Re: Moved files and merges

Linus Torvalds Mon, 05 Sep 2005 08:48:45 -0700


On Mon, 5 Sep 2005, H. Peter Anvin wrote:
> 
> It would also hade the somewhat interesting possibility that one could 
> "remove and recreate" a file and have it exist as a different entity. 
> That probably needs to be a user option.


It's a totally broken model. Really.

You think it solves issues, but it just creates more bugs and problems 
than it solves.

Trust me. The whole point of git is that "content is the only thing that 
matters", and that there isn't any other meta-data. If you break that 
fundamental assumption, everything git does so well will break. 

I think we've already shown that the "content matters" approach works.  I
claim that the git rename tracking works better than any other SCM out 
there, _exactly_ because it doesn't make the mistake of trying to track 
anything but content.

The "moved + modified files" is not anything special. The current 
automatic merger may not handle it, but that's not because it _can't_ 
handle it, it's because it tries to be simple and efficient. 

And because it's so _incredibly_ fast for all the normal cases, you can 
now spend some effort on figuring out renames dynamically for the few 
cases where it fails. Does it do so now? No. Would adding UUID's help? 
Hell no. It would be just an unmitigated disaster.

Exactly the same way "git-diff-tree" can figure out renames, a merge 
algorithm can figure them out. 

Right now, we have two stages in merges: we try the trivial merge first
(pure "git-read-tree"), and when that fails, we try the automatic 3-way
merge. The fact that we don't have a third (and fourth, and fifth) merge
algorithm for when those two trivial merges happen to not work is _not_ an
indication that the "contents only" approach doesn't work - it's just an
indication of the fact that 99.9% of all merges are trivial, and they
should be optimized for.

So the next step is _not_ to do UUID's, it's to notice that merge errors 
happened, and try to figure out why. Right now we just give up and say 
"sort it out by hand". That's actually a perfectly valid approach even in 
the presense of moved files - it's a bit painful, but once you _do_ sort 
it out and commit the merge, especially if you can push the merge back (so 
that both sides then agree on the final rename), future merges will be 
trivial again - ie you won't have to go through it over and over again.

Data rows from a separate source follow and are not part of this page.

Lemma segment_violation_None segs :
  segment_violation segs = None <-> Forall segment_canonical segs.
Proof.
  induction segs as [|s segs IH]; simpl; [done|]. rewrite Forall_cons, <-IH.
  unfold segment_canonical. destruct (is_empty s) eqn:E1.
  { apply is_empty_true in E1. naive_solver. }
  destruct (String.eqb_spec s "."); [naive_solver|].
  destruct (String.eqb_spec s ".."); [naive_solver|].
  split; [|tauto]. intros Hs. split_and!; try done. intros ->. discriminate E1.
Qed.

Lemma filter_nonempty segs :
  Forall segment_canonical segs -> List.filter (fun c => negb (is_empty c)) segs = segs.
Proof.
  induction 1 as [|s segs [Hs _] _ IH]; [done|]. simpl.
  destruct (is_empty s) eqn:E; [by apply is_empty_true in E|]. simpl. by rewrite IH.
Qed.

(** A canonical path is the root, or its components under it, in order. *)
Lemma canonical_comps path :
  canonical_violation path = None ->
  Forall segment_canonical (comps path) /\ contains_char nul path = false /\
  path = "/" +:+ str_join "/" (comps path).
Proof.
  unfold canonical_violation. destruct (contains_char nul path) eqn:En; [done|].
  destruct (strip_prefix "/" path) as [rest|] eqn:Er; [|done].
  apply strip_prefix_spec in Er. subst path.
  destruct (String.eqb_spec ("/" +:+ rest) "/") as [E|E].
  - simpl in E. injection E as ->. intros _. split; [constructor|done].
  - intros Hs%segment_violation_None.
    assert (comps ("/" +:+ rest) = split_char slash rest) as ->.
    { unfold comps. simpl. by apply filter_nonempty. }
    split_and!; [done..|]. f_equal. symmetry. apply (join_split_char slash).
Qed.

(** ** What a permit requires: the reference *)

Section Reference.
Context {R : Type} `{RoleSource R}.
Implicit Types (lp : LoadedPolicy R) (req : Request).

(** The subject's own action list lets [a] through. *)
Definition action_unlimited (entry : option SubjectEntry) (a : string) : Prop :=
  forall e set, entry = Some e -> se_actions e = Some set ->
    class_of a <> None -> class_of a <> Some CLiveness -> class_of a <> Some CKernel ->
    a <> "admin.whoami" ->
    as_deny set !! a = None /\ is_Some (as_allow set !! a).

(** A prepared local attempt, on a canonical path, that the path policy
    allows in the scope of the operation. *)
Definition fs_granted lp req (entry : option SubjectEntry) : Prop :=
  exists op scope path home s,
    attr_str (context req) CONTEXT_DAC_LANE = Some (lane_as_str LaneLocal) /\
    (attr_str (context req) CONTEXT_FS_OPERATION ≫= fs_parse) = Some op /\
    scope_of (action req) op = Some scope /\
    resource req !! RESOURCE_OS_ACCESSIBLE = None /\
    attr_str (resource req) RESOURCE_PATH = Some path /\
    canonical_violation path = None /\
    home_of req = Ok home /\
    evaluate_scope (lp_policy lp) (entry ≫= se_permissions) scope path home
      = Ok (AllowMatch s).

(** A prompt to a destination on the role's list, with a model on the
    subject's list when there is one. *)
Definition prompt_granted lp req (key : string) (entry : option SubjectEntry) : Prop :=
  exists s d l,
    evaluate3_action (lp_action_grants lp) key "session.prompt" = AllowMatch s /\
    attr_str (resource req) RESOURCE_DESTINATION = Some d /\
    lp_destinations lp !! key = Some l /\ d ∈ l /\
    forall e models, entry = Some e -> se_models e = Some models ->
      exists m, m ∈ models /\ attr_str (resource req) RESOURCE_MODEL = Some (as_resource m).

(** Every way a role reaches a permit. *)
Inductive role_permits lp req (uid : Z) : Role -> Prop :=
| permits_liveness r :
    class_of (action req) = Some CLiveness -> role_permits lp req uid r
| permits_whoami :
    action req = "admin.whoami" -> role_permits lp req uid Admin
| permits_grant s :
    class_of (action req) = Some CAdmin -> action req ∈ GRANTABLE_ACTIONS ->
    evaluate3_action (lp_action_grants lp) "admin" (action req) = AllowMatch s ->
    role_permits lp req uid Admin
| permits_fs r :
    r = Admin \/ r = User -> fs_granted lp req (lp_subjects lp !! uid) ->
    role_permits lp req uid r
| permits_prompt r :
    r = Admin \/ r = User -> action req = "session.prompt" ->
    prompt_granted lp req (role_key r) (lp_subjects lp !! uid) ->
    role_permits lp req uid r.

(** Every way a request reaches a permit. *)
Definition permitted lp (principal_uid : Z) req : Prop :=
  exists uid, uid_of req = Ok (Some uid) /\
  ((action req = "kernel.contain" /\
    attr_str (Seam.subject req) SUBJECT_INITIATOR = Some INITIATOR_KERNEL) \/
   (exists r, role_for (lp_roles lp) uid principal_uid = RRole r /\ r <> Adversary /\
      class_of (action req) <> Some CKernel /\
      action_unlimited (lp_subjects lp !! uid) (action req) /\
      role_permits lp req uid r)).

(** *** Each arm against the reference *)

Lemma attr_str_Some a k s : attr_str a k = Some s <-> a !! k = Some (AStr s).
Proof. unfold attr_str. destruct (a !! k) as [[]|]; naive_solver. Qed.

Lemma action_limit_None entry a : action_limit entry a = None <-> action_unlimited entry a.
Proof.
  unfold action_limit, action_unlimited. destruct entry as [e|]; [|naive_solver].
  destruct (se_actions e) as [set|] eqn:Es; [|naive_solver].
  split.
  - intros Hl e' set' [= <-] Hs Hn Hl1 Hk Hw. rewrite Es in Hs. injection Hs as <-.
    apply String.eqb_neq in Hw. rewrite Hw in Hl.
    destruct (as_deny set !! a); [by repeat case_match|]. split; [done|].
    destruct (as_allow set !! a); [by eexists|]. by repeat case_match.
  - intros Hu. specialize (Hu e set eq_refl Es).
    destruct (String.eqb_spec a "admin.whoami") as [->|Hne]; [done|].
    destruct (class_of a) as [c|]; [|done].
    destruct c; try done; (destruct Hu as [-> [? ->]]; done).
Qed.

Lemma action_limit_deny entry a v : action_limit entry a = Some v -> exists r, v = Deny r.
Proof.
  unfold action_limit. intros Hl. repeat (case_match; try done); simplify_eq; by eexists.
Qed.

Lemma attempt_scope_Ok req scope :
  attempt_scope req = Ok scope <->
  exists op, attr_str (context req) CONTEXT_DAC_LANE = Some "local" /\
    (attr_str (context req) CONTEXT_FS_OPERATION ≫= fs_parse) = Some op /\
    scope_of (action req) op = Some scope /\ resource req !! RESOURCE_OS_ACCESSIBLE = None.
Proof.
  unfold attempt_scope. case_bool_decide as Hl; simpl; [|naive_solver].
  destruct (attr_str (context req) CONTEXT_FS_OPERATION ≫= fs_parse) as [op|]; simpl;
    [|naive_solver].
  destruct (scope_of (action req) op) as [sc|] eqn:Es; simpl; [|naive_solver].
  destruct (resource req !! RESOURCE_OS_ACCESSIBLE); simpl; naive_solver.
Qed.

Lemma attempt_scope_Err req v : attempt_scope req = Err v -> exists r, v = Deny r.
Proof.
  unfold attempt_scope. intros Hs. repeat (case_match; try done); simplify_eq; try by eexists.
  all: unfold ok_or in *; repeat case_match; simplify_eq; by eexists.
Qed.

Lemma decide_fs_permit lp req key scope entry :
  is_permit (decide_fs lp req key scope entry).1 = true <->
  exists path home s,
    attr_str (resource req) RESOURCE_PATH = Some path /\ canonical_violation path = None /\
    home_of req = Ok home /\
    evaluate_scope (lp_policy lp) (entry ≫= se_permissions) scope path home
      = Ok (AllowMatch s).
Proof.
  unfold decide_fs, attr_str.
  destruct (resource req !! RESOURCE_PATH) as [[path| | |]|]; try naive_solver.
  destruct (canonical_violation path) as [o|] eqn:Ec; [naive_solver|].
  destruct (home_of req) as [home|] eqn:Eh; [|naive_solver].
  assert (snd <$> (e ← entry; p ← se_permissions e; Some (se_name e, p))
          = (entry ≫= se_permissions)) as ->.
  { destruct entry as [e|]; [|done]. simpl. by destruct (se_permissions e). }
  destruct (evaluate_scope _ _ _ _ _) as [m|] eqn:Em.
  2:{ split; [done|]. intros (p & h & s & ? & _ & ? & ?). simplify_eq. congruence. }
  unfold decide_fs_matched. destruct m as [s|s|]; simpl.
  - destruct (fst <$> _); simpl; (split; [intros _; by exists path, home, s|done]).
  - split; [by repeat case_match|]. intros (p & h & s' & ? & _ & ? & ?). simplify_eq. congruence.
  - split; [done|]. intros (p & h & s' & ? & _ & ? & ?). simplify_eq. congruence.
Qed.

Of course, if you don't push it back, but keep the two trees separate and 
keep on modifying files that have different names in the other repository, 
you'll keep on getting into the situation that the trivial merge doesn't 
work. So we _do_ want to get an automated "phase 3" (and maybe 4..) merge 
that can figure out renames, but the point here is that it's something we 
_can_ figure out.

For example, one way of doing it is to just do the exact merge we do now,
and then look at the files that didn't merge. Do a cross-diff between such
files and new/deleted files (if not _exactly_ the way we do for "git diff
-M", then at least it's exactly the same concept), and try to do a
three-way merge where the base/first/second pairs don't have the same
name.

For example, let's say that you have the common commit A, and file "x",
and two paths (B and C) where B has renamed the file "x" to "y", and C has
modified file "x". You end up with the schenario that our trivial merge
fails to handle, and right now we give up, and don't help the user very
much at all. But the _solution_ is not to change "read-tree" to know about
renames, nor is it to make git keep any new data. The solution is to just 
make phase 3 say:

 - "Automatic merge failed, trying rename merge"
 - go through all files that exist in C but not in B (or vice versa), and 
   pair them up with all files that exist in B but not in C (or vice
   versa) and see if _they_ can be handled as a three-way merge. And 
   exactly the same way that we do the rename detection, we may want to
   find the "optimal pairing" by looking at the distance between the
   files.

Notice? This will automatically handle the "renamed in one branch, 
modified in another" case. In fact, if the renamer modified it too, that's 
not a problem at all - the three-way merge will work exactly the same way 
it does now with the case of a non-moved "modified in both" files.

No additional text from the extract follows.